Notícias

SP faz 'cercadinho' para usuário de crack
14/05/2014

 

Prefeitura tenta colocar dependentes de drogas que circulam nas ruas da cracolândia dentro de área gradeada

 

Secretário afirma que medida visa desobstruir calçadas; viciados protestaram e não entraram no cercado

ARETHA YARAK
DE SÃO PAULO

A Prefeitura de São Paulo tentou na tarde de ontem colocar usuários de droga da cracolândia dentro de um cercado de metal, que foi erguido na esquina da alameda Cleveland e da rua Helvetia.

Normalmente, a concentração de usuários fica disposta no meio das ruas do entorno, principal ponto de venda e consumo do crack.

As grades foram colocadas por volta das 16h ao redor do calçadão. Cerca de uma hora depois, viaturas começaram a levar pacificamente o grupo que estava concentrado na alameda Dino Bueno para a área do "cercadinho".

Indignados com as grades, os usuários resolveram ocupar a tenda Braços Abertos, localizada na rua Helvetia.

A tenda é base do programa homônimo da prefeitura, que oferece trabalho, moradia, alimentação e tratamento na cracolândia.

Segundo usuários ouvidos pela Folha, ela foi ocupada como uma alternativa ao início de um confronto com a Guarda Civil Metropolitana.

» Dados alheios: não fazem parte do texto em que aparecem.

(* ===== verification/Quiet.v ===== *)
(** * Quiet: the timer list from a reset on

    When [run_shutdown] has called [sched_timer_reset] the timer list of
    [src/src/sched.c] starts with the deleted timer, and the shutdown functions
    may still add and remove timers.  Adding and removing are proved to return
    with an intact list without any assumption on the times of the timers. *)

From S2P Require Import Prelude Wire State Command Sched Basecmd.
Import Encode.

(** ** The timer list during a shutdown

    From [sched_timer_reset] on the list starts with the deleted timer.  Times
    are arbitrary: nothing is assumed on the order of the list. *)

Record quiet_list (l : list tptr) (S : sched_st) : Prop := {
  ql_head : timer_list S = DeletedTimer;
  ql_seg : lseg (timers S) (DeletedTimer :: l ++ [SentinelTimer]) None;
  ql_nodup : NoDup (DeletedTimer :: l ++ [SentinelTimer]);
  ql_periodic : PeriodicTimer ∈ l;
  ql_sentinel : exists p, wk (timers S) PeriodicTimer = Some p
    /\ wk (timers S) SentinelTimer = Some (u32 (p + 2 ^ 31));
}.

(** Every time is before the periodic timer or before the sentinel, which is
    half a clock period later. *)
Lemma before_periodic_or_sentinel w p :
  timer_is_before w p = false -> timer_is_before w (u32 (p + 2 ^ 31)) = true.
Proof.
  unfold timer_is_before. rewrite Z.ltb_ge, Z.ltb_lt. autorewrite with wrap32. rewrite !s32_u32.
  unfold s32. cint_lia.
Qed.

Section Quiet.
Context `{B : Board}.
Implicit Types (s : mcu) (l : list tptr).

(** The insertion walk always finds a place. *)
Lemma insert_loop_stops w l pos fuel s :
  let T := timers (m_sched s) in
  lseg T (pos :: l ++ [SentinelTimer]) None ->
  (exists q v, q ∈ l ++ [SentinelTimer] /\ wk T q = Some v /\ timer_is_before w v = true) ->
  (length l < fuel)%nat ->
  exists l1 prev l2 nx, pos :: l = l1 ++ prev :: l2 /\ hd_or (l2 ++ [SentinelTimer]) None = Some nx
    /\ insert_timer_loop fuel pos w s = (Ok (prev, nx), s).
Proof.
  intros T. induction l as [| p l IH] in pos, fuel |- *; intros Hseg (q & v & Hq & Hv & Hb) Hf;
    (destruct fuel as [| fuel]; [simpl in Hf; lia |]); cbn [insert_timer_loop];
    pose proof Hseg as [Hn Hseg']; rewrite (bind_ok _ _ _ _ _ (tm_next_run _ _ _ Hn)).
  - apply list_elem_of_singleton in Hq as ->. apply wk_lookup in Hv as (t & Ht & <-).
    rewrite (bind_ok _ _ _ _ _ (tm_get_run _ _ _ Ht)), Hb. by exists [], pos, [], SentinelTimer.
  - destruct (lseg_is_Some T _ _ p Hseg') as [t Ht]; [apply list_elem_of_here |].
    rewrite (bind_ok _ _ _ _ _ (tm_get_run _ _ _ Ht)).
    destruct (timer_is_before w (t_waketime t)) eqn:E; [by exists [], pos, (p :: l), p |].
    destruct (IH p fuel) as (l1 & prev & l2 & nx & El & Enx & Er); [done | | simpl in Hf; lia |].
    { exists q, v. split; [| done]. apply elem_of_cons in Hq as [-> | Hq]; [| done].
      unfold wk in Hv. rewrite Ht in Hv. simplify_eq/=. congruence. }
    exists (pos :: l1), prev, l2, nx. by rewrite Er, El.
Qed.

Lemma quiet_list_frame l (S S' : sched_st) :
  timer_list S' = timer_list S -> (forall q, nxt (timers S') q = nxt (timers S) q) ->
  (forall q, q = PeriodicTimer \/ q = SentinelTimer -> wk (timers S') q = wk (timers S) q) ->
  quiet_list l S -> quiet_list l S'.
Proof.
  intros Hl Hn Hw [Q1 Q2 Q3 Q4 (p & Q5 & Q6)]. split; [by rewrite Hl | | done | done |].
  - eapply seg_frame; [| exact Q2]. intros q _. apply Hn.
  - exists p. rewrite !Hw by auto. done.
Qed.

Afirmaram ainda que aceitariam mudar o ponto de concentração para a esquina da Helvetia com a Cleveland, mas não toleram as grades.

IMPASSE

No início da ocupação, os usuários apontavam que só sairiam da tenda caso as grades fossem removidas, mas acabaram se retirando de forma pacífica e sem interferência dos guardas-civis.

A ocupação durou duas horas. Nesse período, tanto a venda quanto o consumo de crack, que normalmente acontecem na rua, ocorreram dentro da tenda municipal.

Até o início da noite de ontem, os usuários estavam concentrados na rua Helvetia e afirmavam que só iriam para o calçadão caso as grades fossem removidas.

PREFEITURA

De acordo com a prefeitura, as grades foram colocadas apenas para organizar a movimentação dos usuários.

"Estamos tentando liberar as calçadas e ruas para garantir o direito de ir e vir da população", afirmou Roberto Porto, secretário municipal de Segurança Urbana.

Segundo ele, as grades não ficarão fechadas e os usuários têm trânsito livre.

"Não estamos prendendo ninguém, apenas dando espaço para quem deseja usar a calçada ou a rua", disse.